Vulval Cancer


Vulval cancer is a relatively rare condition, affecting 2 in 100,000 women in Australia. (Source: Cancer Australia)


Vulval cancer usually affects post-menopausal women (women who have gone through the menopause) between the ages of 55 and 75 years old. However, it can occur in younger or older women and is becoming more common in younger women due to Human papillomavirus (HPV) infection, which also causes cervical cancer.


Symptoms


Often, vulval cancer develops from vulval pre-cancer: VIN (Vulval Intra-Epithelial Neoplasia). VIN may have no symptoms, but there is usually itching around the vulva, burning, and raised patches of skin that are different colour from unaffected areas.


Treatment and Surgery


VIN treated appropriately will prevent its progression to a cancer. This will usually involve surgical removal of affected tissue (excision). There is also new evidence to suggest that the use of creams formulated with agents to boost the immune system may be effective to reverse VIN or reduce its size so a smaller surgical excision is required. However, their use will be limited to patients with lesions deemed to be at low risk of progression to cancer.
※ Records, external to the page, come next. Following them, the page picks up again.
(** * agentscope.models.response: the model response and its stream wrapper

    A shallow embedding of [src/agentscope/models/response.py].

    A [ModelResponse] carries the settled fields of a model call and, for a
    streaming call, the generator of chunks still to come.  The method
    [_stream_generator_wrapper] is itself a Python generator: its body runs
    only between two [next] calls of its consumer.  It is embedded as a
    small machine over the frames at which the body can be parked, one
    transition for each [next];
    the attributes of [self] are threaded through explicitly, because the
    wrapper, the [text] property and [__str__] all mutate the same object. *)

From Stdlib Require Import String List Bool ZArith Lia.
Import ListNotations.
Open Scope string_scope.

(** ** Chunks (the three dataclasses, lines 11-28) *)

Record FunctonChunk : Type := mkFunctonChunk {
  fc_name : string;
  fc_arguments : string
}.

Record ToolCallChunk : Type := mkToolCallChunk {
  tc_index : Z;
  tc_id : string;
  tc_type : string;
  tc_function : option FunctonChunk
}.

Record StreamChunk : Type := mkStreamChunk {
  sc_text : string;
  sc_tool_calls : option (list ToolCallChunk)
}.

(** What the underlying generator yields: [str | StreamChunk]. *)
Inductive item : Type :=
| Bare (s : string)
| Chunk (c : StreamChunk).

(** [hasattr(item, "text")]: a [StreamChunk] has the attribute, a [str] has
    not and stands for its own text (lines 125-128 and 135-138). *)
Definition item_text (it : item) : string :=
  match it with
  | Bare s => s
  | Chunk c => sc_text c
  end.

(** ** Exceptions and results *)

Inductive exn : Type :=
| RuntimeError
| AttributeError
| JSONDecodeError
| TypeError.

Inductive result (A : Type) : Type :=
| Ok (a : A)
| Raise (e : exn).
Arguments Ok {A} a.
Arguments Raise {A} e.

(** What one [next] on the wrapper generator gives its consumer. *)
Inductive signal : Type :=
| Yield (is_last : bool) (txt : string)
| StopIteration
| Raised (e : exn).

(** Where the body of [_stream_generator_wrapper] is parked. *)
Inductive frame : Type :=
| Fresh                                    (* created, body not entered *)
| Yielded (last_text : string) (it : item) (* at line 132, [it] already pulled *)
| Final (last_text : string)               (* at line 153 *)
| Closed.                                  (* returned or raised *)

(** Python truthiness of an optional list: [None] and [[]] are falsy. *)
Definition truthy {A : Type} (o : option (list A)) : bool :=
  match o with
  | Some (_ :: _) => true
  | _ => false
  end.

Section Response.

(** Python objects the module only passes around ([Any]), and the standard
    library's [json.loads]: [None] stands for a raised [JSONDecodeError]. *)
Variable Any : Type.
Variable json_loads : string -> option Any.

(** What [__str__] calls outside the module: [_is_json_serializable] of
    [agentscope.utils.common], the builtin [str], and [json.dumps] on the
    dictionary of serialized fields (declared below). *)
Variable _is_json_serializable : option Any -> bool.
Variable str : option Any -> string.
(** * issue-backup: the paginated, rate-limit-aware fetch engine

    A shallow embedding of [main.go] of mewspring/issue-backup: the backoff
    primitive [waitForRateLimitReset], the two page walkers [getIssues] and
    [getIssueComments], the orchestrator [backupIssues], and [main] from the
    point where the command line is parsed.

    The program talks to three things it does not own: the GitHub service
    (through go-github), the wall clock and the standard streams.  They are
    modelled as an explicit state that every operation threads; what the
    program does to them is recorded, in order, in a trace of events. *)

From Stdlib Require Import ZArith List String Bool Lia.
Import ListNotations.
Open Scope Z_scope.

(** ** Go's machine integers and the [time] package *)

Module Go.

(** [int] on the 64-bit targets the tool is built for: two's complement,
    wrapping on overflow. *)
Definition minInt : Z := - 2 ^ 63.
Definition maxInt : Z := 2 ^ 63 - 1.

Definition int_wrap (x : Z) : Z := (x + 2 ^ 63) mod 2 ^ 64 - 2 ^ 63.

(** [page++] *)
Definition int_incr (x : Z) : Z := int_wrap (x + 1).

(** A [time.Time] as a count of nanoseconds on the wall clock and a
    [time.Duration] as the int64 count of nanoseconds it is. *)
Definition Time := Z.
Definition Duration := Z.
(** * NeuroSync: the decision logic of [revisaoresidencia.c]

    A shallow embedding of the stateful core of the biofeedback trainer:
    the threshold store, the cognitive classifier, the button callback
    with its debounce, the four mode functions of the main loop and the
    training session machine.

    Conventions of the embedding.
    - A C [float] is an IEEE-754 binary32 value, [spec_float] with
      precision 24 and maximal exponent 128; arithmetic and comparisons
      are the computable ones of [SpecFloat].
    - [uint32_t] and [uint8_t] are integers of [Z] reduced modulo 2^32 and
      2^8 at every operation that can leave the range.
    - The globals of the program are the fields of one record, [Sistema];
      every function of the source that writes a global takes the record
      and returns the new one.
    - What the hardware delivers (clock reads, button levels, the two
      sensor levels) is an explicit argument, a value of [uint32_t] for
      a clock read.  The calls of [time_us_32()] that one run of a
      function can make have distinct fields in [Entrada], so no
      assumption is made on how far the clock moves inside one function.
    - A step of the system is one run of the interrupt callback or one
      turn of the main loop; states are observed between steps.
    - Display, LED matrix and sensor code write no global that the
      logic reads back; they are modelled apart, as functions of the
      state.  The buzzer calls are left out. *)

From Stdlib Require Import ZArith List Bool Lia.
From Stdlib Require Import SpecFloat.
Import ListNotations.
Open Scope Z_scope.

(** ** Machine numbers *)

Module F32.

Definition float := spec_float.

Definition prec : Z := 24.
Definition emax : Z := 128.

(** The binary32 value nearest to [m * 2^e]. *)
Definition dyadic (m e : Z) : float := binary_normalize prec emax m e false.

Definition of_Z (m : Z) : float := dyadic m 0.

Definition add (x y : float) : float := SFadd prec emax x y.
Definition sub (x y : float) : float := SFsub prec emax x y.
Definition div (x y : float) : float := SFdiv prec emax x y.

(** [x < y], [x <= y] of C; [x > y] is [lt y x], [x >= y] is [le y x]. *)
Definition lt (x y : float) : bool := SFltb x y.
Definition le (x y : float) : bool := SFleb x y.
Definition gt (x y : float) : bool := SFltb y x.
Definition ge (x y : float) : bool := SFleb y x.

Definition zero : float := S754_zero false.

(** Structural equality, used to search finite tables of values. *)
Definition same (x y : float) : bool :=
  match x, y with
  | S754_zero a, S754_zero b => Bool.eqb a b
  | S754_infinity a, S754_infinity b => Bool.eqb a b
  | S754_nan, S754_nan => true
  | S754_finite a m e, S754_finite b n f =>
      Bool.eqb a b && Pos.eqb m n && Z.eqb e f
  | _, _ => false
  end.

End F32.

Definition float : Set := F32.float.

Declare Scope f32_scope.
Delimit Scope f32_scope with f32.
Infix "+" := F32.add : f32_scope.
Infix "-" := F32.sub : f32_scope.
Infix "/" := F32.div : f32_scope.
Infix "<" := F32.lt : f32_scope.
Infix "<=" := F32.le : f32_scope.
Infix ">" := F32.gt : f32_scope.
Infix ">=" := F32.ge : f32_scope.

(** Unsigned wrap-around. *)
Definition u32 (x : Z) : Z := x mod 2 ^ 32.
Definition u8 (x : Z) : Z := x mod 2 ^ 8.

(** ** Constants of the source *)

Definition BUTTON_NEXT : Z := 5.
Definition BUTTON_BACK : Z := 6.
Definition BUTTON_SET : Z := 22.
Definition NUM_PIXELS : Z := 25.
Definition DEBOUNCE_DELAY_MS : Z := 200.

(** ** The globals *)

(** [EstadoCognitivo]: the two sensor levels.  The four simulated band
    powers are written by [simular_ondas_cerebrais] and only printed. *)
Record EstadoCognitivo := mkEstado {
  atencao : float;
  relaxamento : float
}.

(** The four threshold globals. *)
Record Limiares := mkLimiares {
  limiar_atencao_baixo : float;
  limiar_atencao_alto : float;
  limiar_relaxamento_baixo : float;
  limiar_relaxamento_alto : float
}.

Record Estatisticas := mkEstatisticas {
  soma_atencao : float;
  soma_relaxamento : float;
  max_atencao : float;
  max_relaxamento : float;
  amostras : Z;              (* uint32_t *)
  tempo_inicio : Z;          (* uint32_t *)
  tempo_ultimo_treino : Z;   (* uint32_t *)
  sessoes_concluidas : Z     (* uint8_t *)
}.

Record DadosTreinamento := mkTreinamento {
  nivel_atual : Z;      (* uint8_t *)
  nivel_maximo : Z;     (* uint8_t *)
  duracao : Z;          (* uint32_t, seconds *)
  objetivo : Z;         (* uint8_t: 0 attention, 1 relaxation, 2 flow *)
  status : Z;           (* uint8_t: 0 not started, 1 running, 2 done, 3 failed *)
  inicio : Z;           (* uint32_t, seconds *)
  pontuacao : Z         (* uint32_t *)
}.

Record Sistema := mkSistema {
  menu_index : Z;
  in_set_mode : bool;
  current_param : Z;
  last_button_time : Z;      (* uint32_t, milliseconds *)
  estado_atual : EstadoCognitivo;
  limiares : Limiares;
  stats : Estatisticas;
  treinamento : DadosTreinamento
}.

(** Initial values of the thresholds (lines 97-100). *)
Definition limiares_iniciais : Limiares :=
  mkLimiares (F32.of_Z 30) (F32.of_Z 70) (F32.of_Z 3) (F32.of_Z 7).

(** Field writes. *)
Definition com_atencao_baixo v l :=
  mkLimiares v (limiar_atencao_alto l) (limiar_relaxamento_baixo l) (limiar_relaxamento_alto l).
Definition com_atencao_alto v l :=
  mkLimiares (limiar_atencao_baixo l) v (limiar_relaxamento_baixo l) (limiar_relaxamento_alto l).
Definition com_relaxamento_baixo v l :=
  mkLimiares (limiar_atencao_baixo l) (limiar_atencao_alto l) v (limiar_relaxamento_alto l).
Definition com_relaxamento_alto v l :=
  mkLimiares (limiar_atencao_baixo l) (limiar_atencao_alto l) (limiar_relaxamento_baixo l) v.

Definition com_status v t :=
  mkTreinamento (nivel_atual t) (nivel_maximo t) (duracao t) (objetivo t) v (inicio t) (pontuacao t).
Definition com_nivel_atual v t :=
  mkTreinamento v (nivel_maximo t) (duracao t) (objetivo t) (status t) (inicio t) (pontuacao t).
Definition com_nivel_maximo v t :=
  mkTreinamento (nivel_atual t) v (duracao t) (objetivo t) (status t) (inicio t) (pontuacao t).
Definition com_duracao v t :=
  mkTreinamento (nivel_atual t) (nivel_maximo t) v (objetivo t) (status t) (inicio t) (pontuacao t).
Definition com_objetivo v t :=
  mkTreinamento (nivel_atual t) (nivel_maximo t) (duracao t) v (status t) (inicio t) (pontuacao t).
Definition com_inicio v t :=
  mkTreinamento (nivel_atual t) (nivel_maximo t) (duracao t) (objetivo t) (status t) v (pontuacao t).
Definition com_pontuacao v t :=
  mkTreinamento (nivel_atual t) (nivel_maximo t) (duracao t) (objetivo t) (status t) (inicio t) v.

Definition com_sessoes_concluidas v e :=
  mkEstatisticas (soma_atencao e) (soma_relaxamento e) (max_atencao e) (max_relaxamento e)
    (amostras e) (tempo_inicio e) (tempo_ultimo_treino e) v.
Definition com_tempo_ultimo_treino v e :=
  mkEstatisticas (soma_atencao e) (soma_relaxamento e) (max_atencao e) (max_relaxamento e)
    (amostras e) (tempo_inicio e) v (sessoes_concluidas e).

Definition com_menu_index v s :=
  mkSistema v (in_set_mode s) (current_param s) (last_button_time s)
    (estado_atual s) (limiares s) (stats s) (treinamento s).
Definition com_in_set_mode v s :=
  mkSistema (menu_index s) v (current_param s) (last_button_time s)
    (estado_atual s) (limiares s) (stats s) (treinamento s).
Definition com_current_param v s :=
  mkSistema (menu_index s) (in_set_mode s) v (last_button_time s)
    (estado_atual s) (limiares s) (stats s) (treinamento s).
Definition com_last_button_time v s :=
  mkSistema (menu_index s) (in_set_mode s) (current_param s) v
    (estado_atual s) (limiares s) (stats s) (treinamento s).
Definition com_estado_atual v s :=
  mkSistema (menu_index s) (in_set_mode s) (current_param s) (last_button_time s)
    v (limiares s) (stats s) (treinamento s).
Definition com_limiares v s :=
  mkSistema (menu_index s) (in_set_mode s) (current_param s) (last_button_time s)
    (estado_atual s) v (stats s) (treinamento s).
Definition com_stats v s :=
  mkSistema (menu_index s) (in_set_mode s) (current_param s) (last_button_time s)
    (estado_atual s) (limiares s) v (treinamento s).
Definition com_treinamento v s :=
  mkSistema (menu_index s) (in_set_mode s) (current_param s) (last_button_time s)
    (estado_atual s) (limiares s) (stats s) v.

Definition com_soma_atencao v e :=
  mkEstatisticas v (soma_relaxamento e) (max_atencao e) (max_relaxamento e)
    (amostras e) (tempo_inicio e) (tempo_ultimo_treino e) (sessoes_concluidas e).
Definition com_soma_relaxamento v e :=
  mkEstatisticas (soma_atencao e) v (max_atencao e) (max_relaxamento e)
    (amostras e) (tempo_inicio e) (tempo_ultimo_treino e) (sessoes_concluidas e).
Definition com_max_atencao v e :=
  mkEstatisticas (soma_atencao e) (soma_relaxamento e) v (max_relaxamento e)
    (amostras e) (tempo_inicio e) (tempo_ultimo_treino e) (sessoes_concluidas e).
Definition com_max_relaxamento v e :=
  mkEstatisticas (soma_atencao e) (soma_relaxamento e) (max_atencao e) v
    (amostras e) (tempo_inicio e) (tempo_ultimo_treino e) (sessoes_concluidas e).
Definition com_amostras v e :=
  mkEstatisticas (soma_atencao e) (soma_relaxamento e) (max_atencao e) (max_relaxamento e)
    v (tempo_inicio e) (tempo_ultimo_treino e) (sessoes_concluidas e).
Definition com_tempo_inicio v e :=
  mkEstatisticas (soma_atencao e) (soma_relaxamento e) (max_atencao e) (max_relaxamento e)
    (amostras e) v (tempo_ultimo_treino e) (sessoes_concluidas e).

(** A write to a field of the global [treinamento] or [stats]. *)
Definition no_treinamento (f : DadosTreinamento -> DadosTreinamento) (s : Sistema) : Sistema :=
  com_treinamento (f (treinamento s)) s.
Definition nas_stats (f : Estatisticas -> Estatisticas) (s : Sistema) : Sistema :=
  com_stats (f (stats s)) s.

(** ** Float constants of the source *)

Definition c5 : float := F32.of_Z 5.          (* 5.0f *)
Definition c95 : float := F32.of_Z 95.        (* 95.0f *)
Definition c100 : float := F32.of_Z 100.      (* 100.0f *)
Definition c0_5 : float := F32.dyadic 1 (-1). (* 0.5f *)
Definition c9_5 : float := F32.dyadic 19 (-1). (* 9.5f *)
Definition c10 : float := F32.of_Z 10.        (* 10.0f *)

(** ** What one run of a function reads from the hardware *)

Record Entrada := mkEntrada {
  sensor_atencao : float;      (* obter_nivel_atencao(adc_read()) *)
  sensor_relaxamento : float;  (* obter_nivel_relaxamento(adc_read()) *)
  botao_next : bool;           (* gpio_get(BUTTON_NEXT) == 0 *)
  botao_back : bool;           (* gpio_get(BUTTON_BACK) == 0 *)
  botao_set : bool;            (* gpio_get(BUTTON_SET) == 0 *)
  us_next : Z;                 (* time_us_32() at lines 627, 764 *)
  us_back : Z;                 (* time_us_32() at line 669 *)
  us_set : Z;                  (* time_us_32() at lines 776, 846, 860, 948 *)
  us_inicio : Z;               (* time_us_32() at line 782 *)
  us_conclusao : Z;            (* time_us_32() at line 821 *)
  us_limite : Z;               (* time_us_32() at line 829 *)
  us_limpeza : Z               (* time_us_32() at line 960 *)
}.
The treatment of vulval cancer will involve a ‘radical / wide local excision’ of the lesion on the vulva to ensure all of the affected tissue is removed.


Unless the cancer is in its very early stages, it is advisable to also remove the lymph nodes in the groin. This may be performed either as a full groin node dissection or a sentinel lymph node procedure. Our gynaecologic oncologist will discuss the two different approaches, which each has its advantages and disadvantages.


Chemotherapy and / or Radiation Therapy


Depending on whether an adequate clearance margin around the cancer is achievable or whether the lymph nodes are positive for tumour, radiation therapy after the surgery may be required to achieve a cure or prevent recurrence.


After Surgery and Treatment


After treatment for vulval cancer, our gynaecologic oncologist will recommend a minimum follow-up of five years as recurrence is common, and further surgical excision may be necessary.


It was previously common to do vulval smears as part of follow-up, but these have never been proven to be of benefit. A more effective approach is to perform a vulvoscopy (examining the vulva using a colposcope / microscope) at subsequent visits.


Cessation of smoking after treatment of vulval cancer will halve the risk of recurrence.